Well, haven't got much done in the last 2 weeks. Life has gotten in the way, and in the times where I thought I actually had the time and headspace to work on the project, things happened like my shoulder got injured playing sport, and my laptop mysteriously died.
But I have managed to create a github repo, and read the original posts on selection theorems. My list of selection theorems to summarize has grown. Check out the github page: https://github.com/jack-obrien/selection-theorems-review
Tonight I will try to do at least an hour of solid work on it. I want to summarize the idea of selection theorems, and sumarize the good regulator theorem, and start reading the next post (probably Turner's post on power seeking)
** Progress Report: AI Safety Fundamentals Project ** This is a public space for me to keep updated on my AI safety fundamentals project. The project will take 4 weeks. My goal is to stay lean and limit my scope so I can actually finish on time.

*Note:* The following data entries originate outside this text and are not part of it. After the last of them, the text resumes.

(* ===== verification/Progress.v ===== *)
(** * Progress

    How rows of the lifecycle tables may change over time: phases only move
    forward, identities never change, and what is decided (a terminal job, a
    terminal execution, an assignment that is no longer on offer) never changes
    again.  [evolves] combines this with the lifecycle invariant; it is the
    contract every repository method is shown to meet. *)
From S2P Require Import Prelude Regex Names Domain TargetSpec Kahn Graph Contract Records Db Tx Constraints Lifecycle.

(** ** Ranks of phases *)

Fixpoint position (l : list string) (s : string) : nat :=
  match l with [] => 0%nat | x :: l => if eqs x s then 0%nat else S (position l s) end.
Definition job_rank : string → nat := position job_phases.
Definition execution_rank : string → nat := position execution_phases.

(** ** Row relations *)

Record job_advances (j j' : job_row) : Prop := {
  ja_final : j_phase j = "terminal" → j' = j;
  ja_rank : (job_rank (j_phase j) ≤ job_rank (j_phase j'))%nat;
  ja_revision : j_revision j ≤ j_revision j';
  ja_cancel : j_desired_state j = "cancel" → j_desired_state j' = "cancel";
  ja_namespace : j_namespace_id j' = j_namespace_id j;
  ja_owner : j_owner_principal_id j' = j_owner_principal_id j;
  ja_workload : j_workload_digest j' = j_workload_digest j;
  ja_target : j_target_id j' = j_target_id j ∧ j_target_generation_id j' = j_target_generation_id j;
  ja_group : j_collection_id j' = j_collection_id j ∧ j_graph_id j' = j_graph_id j ∧
             j_collection_index j' = j_collection_index j ∧ j_graph_index j' = j_graph_index j }.

Record execution_advances (x x' : execution_row) : Prop := {
  xa_final : e_phase x = "terminal" → x' = x;
  xa_rank : (execution_rank (e_phase x) ≤ execution_rank (e_phase x'))%nat;
  xa_revision : e_revision x ≤ e_revision x';
  xa_sequence : e_last_event_sequence x ≤ e_last_event_sequence x';
  xa_namespace : e_namespace_id x' = e_namespace_id x;
  xa_run : e_run_id x' = e_run_id x;
  xa_agent : e_agent_id x' = e_agent_id x;
  xa_generation : e_target_generation_id x' = e_target_generation_id x;
  xa_spec : e_effective_spec_digest x' = e_effective_spec_digest x ∧ e_effective_spec x' = e_effective_spec x }.

Record assignment_advances (a a' : assignment_row) : Prop := {
  aa_decided : a_state a ≠ "offered" → a' = a;
  aa_execution : a_execution_id a' = a_execution_id a;
  aa_agent : a_agent_id a' = a_agent_id a;
  aa_offer : a_document a' = a_document a }.

#[export] Instance job_advances_refl : Reflexive job_advances.
Proof. intros j. by constructor. Qed.
#[export] Instance job_advances_trans : Transitive job_advances.
Proof.
  intros j1 j2 j3 H1 H2. destruct H1 as [F1 ? ? ? ? ? ? [??] (?&?&?&?)], H2 as [F2 ? ? ? ? ? ? [??] (?&?&?&?)].
  constructor; try (split_and?; congruence); try lia; try tauto.
  intros Ht. pose proof (F1 Ht). subst. auto.
Qed.
#[export] Instance execution_advances_refl : Reflexive execution_advances.
Proof. intros x. by constructor. Qed.
#[export] Instance execution_advances_trans : Transitive execution_advances.
Proof.
  intros x1 x2 x3 H1 H2. destruct H1 as [F1 ? ? ? ? ? ? ? [??]], H2 as [F2 ? ? ? ? ? ? ? [??]].
  constructor; try (split_and?; congruence); try lia.
  intros Ht. pose proof (F1 Ht). subst. auto.
Qed.
#[export] Instance assignment_advances_refl : Reflexive assignment_advances.
Proof. intros a. by constructor. Qed.
#[export] Instance assignment_advances_trans : Transitive assignment_advances.
Proof.
  intros a1 a2 a3 H1 H2. destruct H1 as [F1 ? ? ?], H2 as [F2 ? ? ?].
  constructor; try congruence. intros Ht. pose proof (F1 Ht). subst. auto.
Qed.

(** ** Table relations *)

(** Rows are never deleted and every row advances. *)
Definition grows {R} (adv : R → R → Prop) (m m' : gmap string R) : Prop :=
  ∀ k v, m !! k = Some v → ∃ v', m' !! k = Some v' ∧ adv v v'.

Section grows.
Context {R : Type} (adv : R → R → Prop) `{!Reflexive adv, !Transitive adv}.

#[export] Instance grows_refl : Reflexive (grows adv).
Proof. intros m k v Hk. eauto. Qed.
#[export] Instance grows_trans : Transitive (grows adv).
Proof.
  intros m1 m2 m3 H1 H2 k v Hk. destruct (H1 _ _ Hk) as (v2 & Hk2 & ?).
  destruct (H2 _ _ Hk2) as (v3 & ? & ?). exists v3. split; [done|]. by etrans.
Qed.

Lemma grows_insert m k v' :
  (∀ v, m !! k = Some v → adv v v') → grows adv m (<[k := v']> m).
Proof using Reflexive0.
  intros Hv i w Hi. destruct (decide (i = k)) as [->|Hne].
  - exists v'. rewrite lookup_insert_eq. eauto.
  - exists w. by rewrite lookup_insert_ne.
Qed.

Lemma grows_insert_fresh m k v' : m !! k = None → grows adv m (<[k := v']> m).
Proof using Reflexive0. intros Hk. apply grows_insert. congruence. Qed.
End grows.

(** [d'] is a possible future of [d]: the lifecycle tables have grown. *)
Record progress (d d' : db) : Prop := {
  pg_jobs : grows job_advances (d_jobs d) (d_jobs d');
  pg_executions : grows execution_advances (d_executions d) (d_executions d');
  pg_assignments : grows assignment_advances (d_assignments d) (d_assignments d') }.

#[export] Instance progress_refl : Reflexive progress.
Proof. intros d. constructor; apply grows_refl, _. Qed.
#[export] Instance progress_trans : Transitive progress.
Proof. intros d1 d2 d3 [] []. constructor; (eapply grows_trans; [apply _|done|done]). Qed.

(** The contract of a method: it keeps the invariant and only moves forward. *)
Definition evolves (d d' : db) : Prop := lifecycle_inv d → lifecycle_inv d' ∧ progress d d'.

#[export] Instance evolves_refl : Reflexive evolves.
Proof. intros d I. done. Qed.
#[export] Instance evolves_trans : Transitive evolves.
Proof.
  intros d1 d2 d3 H1 H2 I. destruct (H1 I) as [I2 P1]. destruct (H2 I2) as [I3 P2].
  split; [done|by etrans].
Qed.

(** Nothing of the lifecycle changed. *)
Definition same_lifecycle (d d' : db) : Prop :=
  d_jobs d' = d_jobs d ∧ d_runs d' = d_runs d ∧ d_executions d' = d_executions d ∧
  d_assignments d' = d_assignments d.

Lemma same_lifecycle_evolves d d' : same_lifecycle d d' → evolves d d'.
Proof.
  intros (Hj & Hr & Hx & Ha) I. split; [by eapply lifecycle_inv_frame|].
  constructor; rewrite ?Hj, ?Hx, ?Ha; apply grows_refl, _.
Qed.

#[export] Instance same_lifecycle_refl : Reflexive same_lifecycle.
Proof. intros d. by split_and!. Qed.
#[export] Instance same_lifecycle_trans : Transitive same_lifecycle.
Proof. intros d1 d2 d3 (?&?&?&?) (?&?&?&?). split_and!; congruence. Qed.

(** ** The two ways a lifecycle row changes *)

(** One dispatched job moves: its four rows are replaced by coupled ones. *)
Lemma evolves_quad d d' jid rid eid aid j r x a j' r' x' a' :
  lifecycle_inv d →
  quad (d_jobs d) (d_runs d) (d_executions d) (d_assignments d) jid rid eid aid j r x a →
  d_jobs d' = <[jid := j']> (d_jobs d) → d_runs d' = <[rid := r']> (d_runs d) →
  d_executions d' = <[eid := x']> (d_executions d) → d_assignments d' = <[aid := a']> (d_assignments d) →
  r_job_id r' = r_job_id r → r_run_number r' = r_run_number r →
  coupled j' r' x' a' → job_advances j j' → execution_advances x x' → assignment_advances a a' →
  lifecycle_inv d' ∧ progress d d'.
Proof.
  intros I Hq Hj Hr Hx Ha Hrj Hrn Hc Aj Ax Aa. pose proof Hq as [? ? ? ? ? ? ?]. split.
  - unfold lifecycle_inv. rewrite Hj, Hr, Hx, Ha. eapply lc_update; try done.
    + congruence.
    + rewrite (xa_run _ _ Ax). done.
    + rewrite (aa_execution _ _ Aa). done.
  - constructor; rewrite ?Hj, ?Hx, ?Ha; apply grows_insert; try apply _; intros v Hv; congruence.
Qed.

(** An idle job changes. *)
Lemma evolves_idle d d' jid j j' :
  lifecycle_inv d → d_jobs d !! jid = Some j → has_no_run (d_runs d) jid →
  d_jobs d' = <[jid := j']> (d_jobs d) → d_runs d' = d_runs d →
  d_executions d' = d_executions d → d_assignments d' = d_assignments d →
  idle_wf j' → job_advances j j' → lifecycle_inv d' ∧ progress d d'.
Proof.
  intros I Hjid Hno Hj Hr Hx Ha Hwf Aj. split.
  - unfold lifecycle_inv. rewrite Hj, Hr, Hx, Ha. by apply lc_set_idle.
  - constructor; rewrite ?Hj, ?Hx, ?Ha; [|apply grows_refl, _..].
    apply grows_insert; [apply _|]. intros v Hv. congruence.
Qed.

(** A new job appears. *)
Lemma evolves_new_job d d' jid j' :
  lifecycle_inv d → d_jobs d !! jid = None →
  d_jobs d' = <[jid := j']> (d_jobs d) → d_runs d' = d_runs d →
  d_executions d' = d_executions d → d_assignments d' = d_assignments d →
  idle_wf j' → lifecycle_inv d' ∧ progress d d'.
Proof.
  intros I Hjid Hj Hr Hx Ha Hwf. split.
  - unfold lifecycle_inv. rewrite Hj, Hr, Hx, Ha. apply lc_set_idle; try done.
    by eapply lc_fresh_no_run.
  - constructor; rewrite ?Hj, ?Hx, ?Ha; [|apply grows_refl, _..].
    apply grows_insert_fresh; [apply _|done].
Qed.

(** ** Jobs without a run *)

(** In an invariant state, a job has no run exactly when it is accepted or was
    terminalized before dispatch. *)
Lemma accepted_has_no_run d jid j :
  lifecycle_inv d → d_jobs d !! jid = Some j → j_phase j = "accepted" → has_no_run (d_runs d) jid.
Proof.
  intros I Hj Hp rid r Hr Heq.
  destruct (quad_of_job _ _ _ _ _ _ _ I Hr Heq) as (eid & aid & j0 & x & a & Hq & Hc).
  destruct Hq. simplify_eq. destruct Hc as [Hst]. rewrite Hp in Hst. inversion Hst.
Qed.

Lemma idle_phase d jid j :
  lifecycle_inv d → d_jobs d !! jid = Some j → has_no_run (d_runs d) jid → idle_wf j.
Proof. intros I Hj Hno. eapply (lc_idle _ _ _ _ I); eauto. Qed.
(* ===== verification/LifecycleOps.v ===== *)
(** * Every method evolves the database

    For each repository method: a successful run keeps the lifecycle invariant and
    only moves rows forward ([evolves]).  The methods are taken statement by
    statement; what a statement did to the lifecycle tables is read off the laws
    of [Tx.v]. *)
From stdpp Require Import pretty.
From S2P Require Import Prelude Regex Names Domain TargetSpec Kahn Graph Contract Records Url Db Tx Constraints Auth Jobs Groups GraphStore Executions Coordinator Lifecycle Progress.

(** ** Statements *)

(** The monitoring trigger touches only the outbox and the identifier supply. *)
Lemma enqueue_monitoring_frame k old new e d u d' :
  enqueue_monitoring_terminal_transition k old new e d = Ok (u, d') →
  ∃ o ids, d' = d <| d_outbox := o; d_ids := ids |>.
Proof.
  unfold enqueue_monitoring_terminal_transition. case_match; intros Hrun; tx_inv.
  - exists (d_outbox d), (d_ids d). by destruct d.
  - match goal with H : newID _ _ = _ |- _ => apply newID_ok in H as (ids & ? & ->) end.
    match goal with H : INSERT _ _ _ _ = _ |- _ => apply INSERT_ok in H as (_ & _ & ->) end. eexists _, _. reflexivity.
Qed.

(** An update of [jobs]. *)
Lemma UPDATE_jobs_ok k p f e d n d' :
  UPDATE (R := job_row) k p f e d = Ok (n, d') →
  (n = 0 ∧ d' = d ∧ ∀ j, d_jobs d !! k = Some j → p j = false) ∨
  (n = 1 ∧ ∃ old s c o ids, let row := with_lifecycle (f old) s c in
     d_jobs d !! k = Some old ∧ p old = true ∧
     Forall (λ c, c.2 = true) (job_constraints d k row) ∧
     d' = d <| d_jobs := <[k := row]> (d_jobs d); d_outbox := o; d_ids := ids |>).
Proof.
  rewrite UPDATE_ok. intros [(old & row & Hk & Hp & Hrow & Hc & -> & Ha)|(-> & -> & ?)]; [right|by left].
  split; [done|]. cbn in *.
  unfold record_job_lifecycle in Hrow. subst row.
  apply enqueue_monitoring_frame in Ha as (o & ids & ->).
  eexists old, _, _, o, ids. cbn. by split_and!.
Qed.

(** An update of a table without triggers. *)
Lemma UPDATE_runs_ok k p f e d n d' :
  UPDATE (R := run_row) k p f e d = Ok (n, d') →
  (n = 0 ∧ d' = d ∧ ∀ r, d_runs d !! k = Some r → p r = false) ∨
  (n = 1 ∧ ∃ old, d_runs d !! k = Some old ∧ p old = true ∧
     Forall (λ c, c.2 = true) (run_constraints d k (f old)) ∧
     d' = d <| d_runs := <[k := f old]> (d_runs d) |>).
Proof.
  rewrite UPDATE_ok. intros [(old & row & Hk & Hp & -> & Hc & -> & Ha)|(-> & -> & ?)]; [right|by left].
  cbn in *. apply tx_ret_ok in Ha as [_ ->]. eauto 10.
Qed.

Lemma UPDATE_executions_ok k p f e d n d' :
  UPDATE (R := execution_row) k p f e d = Ok (n, d') →
  (n = 0 ∧ d' = d ∧ ∀ x, d_executions d !! k = Some x → p x = false) ∨
  (n = 1 ∧ ∃ old, d_executions d !! k = Some old ∧ p old = true ∧
     Forall (λ c, c.2 = true) (execution_constraints d k (f old)) ∧
     d' = d <| d_executions := <[k := f old]> (d_executions d) |>).
Proof.
  rewrite UPDATE_ok. intros [(old & row & Hk & Hp & -> & Hc & -> & Ha)|(-> & -> & ?)]; [right|by left].
  cbn in *. apply tx_ret_ok in Ha as [_ ->]. eauto 10.
Qed.

Lemma UPDATE_assignments_ok k p f e d n d' :
  UPDATE (R := assignment_row) k p f e d = Ok (n, d') →
  (n = 0 ∧ d' = d ∧ ∀ a, d_assignments d !! k = Some a → p a = false) ∨
  (n = 1 ∧ ∃ old, d_assignments d !! k = Some old ∧ p old = true ∧
     Forall (λ c, c.2 = true) (assignment_constraints d k (f old)) ∧
     d' = d <| d_assignments := <[k := f old]> (d_assignments d) |>).
Proof.
  rewrite UPDATE_ok. intros [(old & row & Hk & Hp & -> & Hc & -> & Ha)|(-> & -> & ?)]; [right|by left].
  cbn in *. apply tx_ret_ok in Ha as [_ ->]. eauto 10.
Qed.

(** A statement on any other table leaves the lifecycle tables alone. *)
Class Outside (K R : Type) `{Table K R} := {
  outside_set : ∀ m d, same_lifecycle d (set_tbl m d);
  outside_after : ∀ k old row e d u d', after_update k old row e d = Ok (u, d') → same_lifecycle d d' }.

Ltac solve_outside :=
  constructor; [intros; by split_and!|cbn; intros ? ? ? ? ? ? ? Hr; apply tx_ret_ok in Hr as [_ ->]; reflexivity].
#[export] Instance collections_outside : Outside string collection_row. Proof. solve_outside. Qed.
#[export] Instance graphs_outside : Outside string graph_row. Proof. solve_outside. Qed.
#[export] Instance events_outside : Outside string event_row. Proof. solve_outside. Qed.
#[export] Instance artifacts_outside : Outside (string * string) artifact_row. Proof. solve_outside. Qed.
#[export] Instance actions_outside : Outside string action_row. Proof. solve_outside. Qed.
#[export] Instance items_outside : Outside (string * Z) collection_item_row. Proof. solve_outside. Qed.
#[export] Instance nodes_outside : Outside (string * Z) graph_node_row. Proof. solve_outside. Qed.
#[export] Instance edges_outside : Outside (string * string * string) graph_edge_row. Proof. solve_outside. Qed.
#[export] Instance workloads_outside : Outside (string * string) workload_revision_row. Proof. solve_outside. Qed.
#[export] Instance idempotency_outside : Outside (string * string * string * string) idempotency_row. Proof. solve_outside. Qed.
#[export] Instance outbox_outside : Outside string outbox_row. Proof. solve_outside. Qed.
#[export] Instance streams_outside : Outside (string * string) log_stream_row. Proof. solve_outside. Qed.
#[export] Instance chunks_outside : Outside (string * string * Z) log_chunk_row. Proof. solve_outside. Qed.
#[export] Instance policies_outside : Outside string policy_row. Proof. solve_outside. Qed.
#[export] Instance assertions_outside : Outside (string * string) assertion_row. Proof. solve_outside. Qed.

Section outside.
Context {K R : Type} `{Outside K R}.

Lemma INSERT_outside (k : K) (row : R) e d u d' : INSERT k row e d = Ok (u, d') → same_lifecycle d d'.
Proof. rewrite INSERT_ok. intros (_ & _ & ->). apply outside_set. Qed.

Lemma INSERT_or_nothing_outside (k : K) (row : R) e d n d' :
  INSERT_or_nothing k row e d = Ok (n, d') → same_lifecycle d d'.
Proof. rewrite INSERT_or_nothing_ok. intros [(_ & -> & _)|(_ & _ & _ & ->)]; [done|apply outside_set]. Qed.

Lemma UPDATE_outside (k : K) (p : R → bool) f e d n d' : UPDATE k p f e d = Ok (n, d') → same_lifecycle d d'.
Proof.
  rewrite UPDATE_ok. intros [(old & row & _ & _ & _ & _ & _ & Ha)|(_ & -> & _)]; [|done].
  etrans; [apply outside_set|by eapply outside_after].
Qed.
End outside.

Lemma insert_audit_frame row e d u d' :
  insert_audit row e d = Ok (u, d') → d' = d <| d_audit := d_audit d ++ [row] |>.
Proof. unfold insert_audit. rewrite bind_unit_ok. by intros [_ [= _ <-]]. Qed.

Lemma audit_same_lifecycle row e d u d' : insert_audit row e d = Ok (u, d') → same_lifecycle d d'.
Proof. intros ->%insert_audit_frame. by split_and!. Qed.

Lemma newID_same_lifecycle e d i d' : newID e d = Ok (i, d') → same_lifecycle d d'.
Proof. intros (ids & _ & ->)%newID_ok. by split_and!. Qed.
(** The execution row takes over what the event reports. *)
Record execution_reports (event : ExecutionObservation) (document : ExecutionEvent) (x x' : execution_row) : Prop := {
  xr_phase : e_phase x' = event_phase event (e_phase x);
  xr_outcome : e_outcome x' = event_outcome event (e_outcome x);
  xr_sequence : e_last_event_sequence x' = eo_Sequence event;
  xr_revision : e_revision x' = Z.succ (e_revision x);
  xr_run : e_run_id x' = e_run_id x;
  xr_result : e_process_result x' =
    if completionEvent (eo_Type event) then evs_Result (ev_Spec document) else e_process_result x;
  xr_native : e_native_id x' =
    if eqs (eo_Type event) "process.completed" then e_native_id x
    else if slices_Contains ["process.started"; "scheduler.completed"] (eo_Type event) then Some (eo_NativeID event)
    else if eqs (eo_NativeID event) "" then e_native_id x else Some (eo_NativeID event);
  xr_scheduler : schedulerEvent (eo_Type event) = true →
    e_native_backend x' = Some (eo_SchedulerBackend event) ∧ e_native_state x' = Some (eo_SchedulerState event) ∧
    e_native_reason x' = nullif (eo_SchedulerReason event) ∧ e_native_cluster x' = nullif (eo_SchedulerCluster event) ∧
    e_native_observed_at x' = Some (to_timestamptz (eo_ObservedAt event)) }.

(** The rows after an event. *)
Record event_applied (event : ExecutionObservation) (document : ExecutionEvent) (d d' : db) (jid rid eid : string)
    (j : job_row) (r : run_row) (x : execution_row) : Prop := {
  ea_evolved : lifecycle_inv d' ∧ progress d d';
  ea_execution : ∃ x', d_executions d' !! eid = Some x' ∧ execution_reports event document x x';
  ea_run : ∃ r', d_runs d' !! rid = Some r' ∧ r_phase r' = event_phase event (r_phase r) ∧
    r_outcome r' = event_outcome event (r_outcome r);
  ea_job : ∃ j', d_jobs d' !! jid = Some j' ∧ j_phase j' = event_phase event (j_phase j) ∧
    j_outcome j' = event_outcome event (j_outcome j) }.

Lemma event_phase_final event old : old ≠ "terminal" → event_phase event old = "terminal" → completionEvent (eo_Type event) = true.
Proof. intros Hne. unfold event_phase. repeat case_match; done. Qed.

Section event.
Context (event : ExecutionObservation) (e : env) (d : db) (jid rid aid : string)
  (j : job_row) (r : run_row) (x : execution_row) (a : assignment_row).
Context (I : lifecycle_inv d)
  (Q : quad (d_jobs d) (d_runs d) (d_executions d) (d_assignments d) jid rid (eo_ExecutionID event) aid j r x a)
  (Live : live_stage (j_phase j) (r_phase r) (e_phase x) (a_state a))
  (Seq : eo_Sequence event = e_last_event_sequence x + 1).
(* ===== verification/LifecycleSubmit.v ===== *)
(** * Submission and dispatch evolve the database

    New jobs appear only as waiting rows, and the coordinator turns a waiting job
    into an offered one under fresh identifiers. *)
From stdpp Require Import pretty.
From S2P Require Import Prelude Regex Names Domain TargetSpec Kahn Graph Contract Records Url Db Tx Constraints Auth Jobs HistoryImport Groups GraphStore Executions Coordinator Lifecycle Progress LifecycleOps LifecycleEvents.

(** ** Read-only steps *)

Lemma resolvePartition_frame g r e d p d' : resolvePartition g r e d = Ok (p, d') → d' = d.
Proof. unfold resolvePartition. intros Hrun. tx_inv. repeat case_match; tx_inv; done. Qed.

Lemma resolveTarget_frame ns s e d p d' : resolveTarget ns s e d = Ok (p, d') → d' = d.
Proof.
  unfold resolveTarget. intros Hrun. tx_inv.
  match goal with H : (let '(_, _) := ?t in _) _ _ = _ |- _ => destruct t as [[[? ?] ?] ?] end. tx_inv.
  match goal with H : resolvePartition _ _ _ _ = _ |- _ => by apply resolvePartition_frame in H end.
Qed.

Lemma enforceNamespaceQuota_frame ns n c g e d u d' : enforceNamespaceQuota ns n c g e d = Ok (u, d') → d' = d.
Proof. unfold enforceNamespaceQuota. intros Hrun. by tx_inv. Qed.

Lemma resolvePlacements_frame ns ctx l e d ps d' : resolvePlacements ns ctx l e d = Ok (ps, d') → d' = d.
Proof.
  unfold resolvePlacements. intros Hrun. eapply (forT_preserves (λ x, x = d)) in Hrun; [done| |done].
  intros acc s d1 acc' d2 -> H. tx_inv. match goal with H : resolveTarget _ _ _ _ = _ |- _ => by apply resolveTarget_frame in H end.
Qed.

Lemma newIDs_same n e d l d' : newIDs n e d = Ok (l, d') → same_lifecycle d d'.
Proof.
  revert d l. induction n as [|n IH]; cbn; intros d l Hrun; tx_inv; [done|].
  match goal with H : newID _ _ = _ |- _ => apply newID_same_lifecycle in H end. etrans; [eassumption|]. by eapply IH.
Qed.

Lemma loadCollectionItems_frame c e d c' d' : loadCollectionItems c e d = Ok (c', d') → d' = d.
Proof.
  unfold loadCollectionItems. intros Hrun. tx_inv.
  match goal with H : forT _ _ _ _ _ = _ |- _ => eapply (forT_preserves (λ x, x = d)) in H; [done| |done] end.
  intros acc kr d1 acc' d2 -> H. tx_inv.
  match goal with H : getJobWithQuerier _ _ _ _ = _ |- _ => by apply getJobWithQuerier_frame in H end.
Qed.

Lemma getCollectionByID_frame ns id e d c d' : getCollectionByID ns id e d = Ok (c, d') → d' = d.
Proof. unfold getCollectionByID. intros Hrun. tx_inv. by eapply loadCollectionItems_frame. Qed.

Lemma loadGraphItems_frame c e d c' d' : loadGraphItems c e d = Ok (c', d') → d' = d.
Proof.
  unfold loadGraphItems. intros Hrun. tx_inv.
  match goal with H : forT _ _ _ _ _ = _ |- _ => eapply (forT_preserves (λ x, x = d)) in H; [done| |done] end.
  intros acc kr d1 acc' d2 -> H. tx_inv.
  match goal with H : getJobWithQuerier _ _ _ _ = _ |- _ => by apply getJobWithQuerier_frame in H end.
Qed.

Lemma getGraphByID_frame ns id e d c d' : getGraphByID ns id e d = Ok (c, d') → d' = d.
Proof. unfold getGraphByID. intros Hrun. tx_inv. by eapply loadGraphItems_frame. Qed.

(** ** Evidence *)

Lemma insertWorkloadRevision_same a s e d u d' : insertWorkloadRevision a s e d = Ok (u, d') → same_lifecycle d d'.
Proof.
  unfold insertWorkloadRevision. intros Hrun. tx_inv.
  match goal with H : INSERT_or_nothing _ _ _ _ = _ |- _ => by apply INSERT_or_nothing_outside in H end.
Qed.

Lemma insertAcceptanceEvidence_same a k o job e d u d' :
  insertAcceptanceEvidence a k o job e d = Ok (u, d') → same_lifecycle d d'.
Proof. unfold insertAcceptanceEvidence. intros Hrun. tx_inv. repeat outside_step. by etrans. Qed.

Lemma insertCollectionAcceptanceEvidence_same a c o k s e d u d' :
  insertCollectionAcceptanceEvidence a c o k s e d = Ok (u, d') → same_lifecycle d d'.
Proof. unfold insertCollectionAcceptanceEvidence. intros Hrun. tx_inv. repeat outside_step. by etrans. Qed.

Lemma insertGraphAcceptanceEvidence_same a c o k s e d u d' :
  insertGraphAcceptanceEvidence a c o k s e d = Ok (u, d') → same_lifecycle d d'.
Proof. unfold insertGraphAcceptanceEvidence. intros Hrun. tx_inv. repeat outside_step. by etrans. Qed.

Lemma insertCollection_same a c s m e d u d' : insertCollection a c s m e d = Ok (u, d') → same_lifecycle d d'.
Proof. unfold insertCollection. intros Hrun. tx_inv. by repeat outside_step. Qed.

Lemma insertGraph_same a c s e d u d' : insertGraph a c s e d = Ok (u, d') → same_lifecycle d d'.
Proof. unfold insertGraph. intros Hrun. tx_inv. by repeat outside_step. Qed.

(** ** New jobs *)

Lemma scanJob_fields e d jid j job :
  scanJob e d jid j = Some job → job_ID job = jid ∧ job_Phase job = j_phase j ∧ job_NamespaceID job = j_namespace_id j.
Proof.
  unfold scanJob. intros Hs. apply bind_Some in Hs as (n & _ & Hs). apply bind_Some in Hs as (o & _ & Hs).
  injection Hs as <-. done.
Qed.

Lemma getJobByID_id ns jid e d job d' : getJobByID ns jid e d = Ok (job, d') → job_ID job = jid.
Proof.
  unfold getJobByID. destruct (d_jobs d !! jid) as [j|]; [|done]. case_match; [|done]. intros Hrun. tx_inv.
  by eapply scanJob_fields.
Qed.

(** The row [insertJob] writes waits to run. *)
Lemma insertJob_ok a jid s p e d job d' :
  insertJob a jid s p e d = Ok (job, d') →
  job_ID job = jid ∧ d_jobs d !! jid = None ∧
  ∃ row, idle_wf row ∧ j_phase row = "accepted" ∧ j_namespace_id row = na_namespaceID a ∧
    Forall (λ c, c.2 = true) (job_constraints d jid row) ∧
    d' = d <| d_jobs := <[jid := row]> (d_jobs d) |>.
Proof.
  unfold insertJob. intros Hrun. tx_inv.
  match goal with H : getJobByID _ _ _ _ = _ |- _ => rename H into Hget end.
  pose proof (getJobByID_id _ _ _ _ _ _ Hget) as Hid.
  apply getJobByID_frame in Hget as ->.
  match goal with H : INSERT _ _ _ _ = _ |- _ => apply INSERT_ok in H as (? & ? & ->) end.
  split_and!; [done|done|]. eexists. split; [|split; [|split; [|split; [eassumption|reflexivity]]]]; try done.
  left. done.
Qed.

(** A job is inserted and then bound to its group. *)
Lemma insert_and_bind_ok a jid s p e d d1 d2 d3 job (q : job_row → bool) (f : job_row → job_row) n :
  same_lifecycle d d1 → insertJob a jid s p e d1 = Ok (job, d2) →
  UPDATE (job_ID job) q f e d2 = Ok (n, d3) →
  (∀ j, j_phase j = "accepted" → q j = true) → (∀ j, idle_wf j → idle_wf (f j)) → evolves d d3.
Proof.
  intros S Hins Hup Hq Hf I. apply insertJob_ok in Hins as (Hid & Hnone & row & Hwf & Hph & _ & _ & ->). rewrite Hid in Hup.
  eapply jobs_hit in Hup as (st & c & L); [|apply lifecycle_is_here|apply lookup_insert_eq|by apply Hq].
  cbn in L. rewrite insert_insert_eq in L. destruct L as (? & ? & ? & ?), S as (Hj & Hr & Hx & Ha).
  rewrite ?Hj, ?Hr, ?Hx, ?Ha in *. eapply (evolves_new_job d); eauto.
  by apply idle_with_lifecycle, Hf.
Qed.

I aim to update this post at least once per week with my updates, but maybe more often.
Overall, I want to work on agent foundations and the theory behind AI alignment agendas. One stepping point for this is Selection theorems; a research program to find justifications that a given training process will result in a given agent property.
My plan for the agisf project: literature review on selection theorems. Take a whole load of concepts / blog posts, read them, riff on them if i feel like it. At least write a 1 paragraph summary of each post im intrerested in. List of posts:
- John's original posts on Selection theorems, and Adam Khoja's distillation of it.
- Scott garrabrant's stuff on geometric rationality
- Coherence theorems for utility theory.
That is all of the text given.